■ **TASK MATERIAL**:
______________________________

(** A string literal after its opening quote: the decoded text and what
    follows the closing quote.  Every escape [\uXXXX] is accepted and
    stands for one code unit, as in [JSON.parse]; a unit beyond U+00FF has
    no character in the modelled alphabet and is written by its low byte,
    so that the shape of the parsed value and the length of its strings
    are the real ones while the text of such a string is not. *)
Fixpoint parse_chars (s : string) : option (string * string) :=
  match s with
  | EmptyString => None
  | String c s' =>
      if code c =? 34 then Some (EmptyString, s')
      else if code c =? 92 then
        match s' with
        | EmptyString => None
        | String e s'' =>
            if (e =? "u")%char then
              match s'' with
              | String h1 (String h2 (String h3 (String h4 r))) =>
                  match hex4 h1 h2 h3 h4 with
                  | Some n => cons_char (ascii_of_nat n) (parse_chars r)
                  | None => None
                  end
              | _ => None
              end
            else
              match unescape e with
              | Some ch => cons_char ch (parse_chars s'')
              | None => None
              end
        end
      else if code c <? 32 then None
      else cons_char c (parse_chars s')
  end.
(** A [post] that ended normally: the entry was a balanced draft, every
    row the loop wrote fitted its columns, and the tables are as
    [after_lines] says. *)
Lemma post_ok_inv e db e' db' :
  accounts_keyed db → entry_saved e db →
  post (e, db) = ((e', db'), Ok tt) →
  status e = DRAFT ∧ balanced (lines_all e db)
  ∧ e' = with_status e POSTED ∧ after_lines 1 e POSTED db db'
  ∧ (ledger_in_range db → stays_in_range 1 (lines_all e db) db).
Proof.
  intros Hk Hsaved Hpost.
  destruct (decide (status e = DRAFT)) as [Hs|Hs];
    [|rewrite (post_not_draft e db Hs) in Hpost; discriminate].
  destruct (decide (balanced (lines_all e db))) as [Hb|Hb];
    [|rewrite (post_unbalanced e db Hs Hb) in Hpost; discriminate].
  rewrite (post_run e db Hs Hb) in Hpost.
  destruct (apply_lines 1 (lines_all e db) db) as [db1 [[]|err]] eqn:Hrun;
    [|discriminate].
  destruct (apply_lines_inv 1 _ db db1 Hk Hrun) as (He & Hl & Hk1 & Hacc & Hr).
  rewrite JournalEntry_save_ok in Hpost.
  2:{ destruct Hsaved as [Hn Hfree]. split; [exact Hn|]. rewrite He. exact Hfree. }
  injection Hpost as <- <-.
  split; [exact Hs|]. split; [exact Hb|]. split; [reflexivity|].
  split; [|exact Hr].
  unfold after_lines. simpl. rewrite He, Hl. repeat split; try done.
Qed.

Lemma reverse_ok_inv e db e' db' :
  accounts_keyed db → entry_saved e db →
  reverse (e, db) = ((e', db'), Ok tt) →
  status e = POSTED
  ∧ e' = with_status e REVERSED ∧ after_lines (-1) e REVERSED db db'
  ∧ (ledger_in_range db → stays_in_range (-1) (lines_all e db) db).
Proof.
  intros Hk Hsaved Hrev.
  destruct (decide (status e = POSTED)) as [Hs|Hs];
    [|rewrite (reverse_not_posted e db Hs) in Hrev; discriminate].
  rewrite (reverse_run e db Hs) in Hrev.
  destruct (apply_lines (-1) (lines_all e db) db) as [db1 [[]|err]] eqn:Hrun;
    [|discriminate].
  destruct (apply_lines_inv (-1) _ db db1 Hk Hrun) as (He & Hl & Hk1 & Hacc & Hr).
  rewrite JournalEntry_save_ok in Hrev.
  2:{ destruct Hsaved as [Hn Hfree]. split; [exact Hn|]. rewrite He. exact Hfree. }
  injection Hrev as <- <-.
  split; [exact Hs|]. split; [reflexivity|].
  split; [|exact Hr].
  unfold after_lines. simpl. rewrite He, Hl. repeat split; try done.
Qed.

(** The tables after a successful [post] are well formed again, and the
    posted entry is a saved one with the lines it had. *)
Lemma after_post_ready e db db1 :
  db_wf db → entry_saved e db → after_lines 1 e POSTED db db1 →
  db_wf db1 ∧ entry_saved (with_status e POSTED) db1
  ∧ lines_all (with_status e POSTED) db1 = lines_all e db.
Proof.
  intros Hwf Hsaved (He1 & Hl1 & Hk1 & Hacc1).
  split; [|split].
  - split; [exact Hk1|]. destruct Hwf as [_ Hfk].
    unfold lines_fk in *. rewrite Hl1.
    eapply Forall_impl; [exact Hfk|]. intros l [a Ha]. rewrite Hacc1, Ha. eauto.
  - destruct Hsaved as [Hn Hfree]. split; [exact Hn|].
    rewrite He1, number_taken_with_status. by apply number_taken_upsert.
  - unfold lines_all. simpl. by rewrite Hl1.
Qed.

(** Decidable side conditions on closed data. *)
Ltac by_compute := apply (bool_decide_unpack _); vm_compute; exact I.

Lemma books_wf : db_wf books.
Proof. split; unfold accounts_keyed, lines_fk; by_compute. Qed.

______________________________

■ **PROBLEM TO WORK ON**: From the records above, retype only the lines starting at the line that contains "injection Hrev as <- <-." and ending at the line that contains "- split; [exact", both included.

■ **WRITTEN ANSWER**:
  injection Hrev as <- <-.
  split; [exact Hs|]. split; [reflexivity|].
  split; [|exact Hr].
  unfold after_lines. simpl. rewrite He, Hl. repeat split; try done.
Qed.

(** The tables after a successful [post] are well formed again, and the
    posted entry is a saved one with the lines it had. *)
Lemma after_post_ready e db db1 :
  db_wf db → entry_saved e db → after_lines 1 e POSTED db db1 →
  db_wf db1 ∧ entry_saved (with_status e POSTED) db1
  ∧ lines_all (with_status e POSTED) db1 = lines_all e db.
Proof.
  intros Hwf Hsaved (He1 & Hl1 & Hk1 & Hacc1).
  split; [|split].
  - split; [exact Hk1|]. destruct Hwf as [_ Hfk].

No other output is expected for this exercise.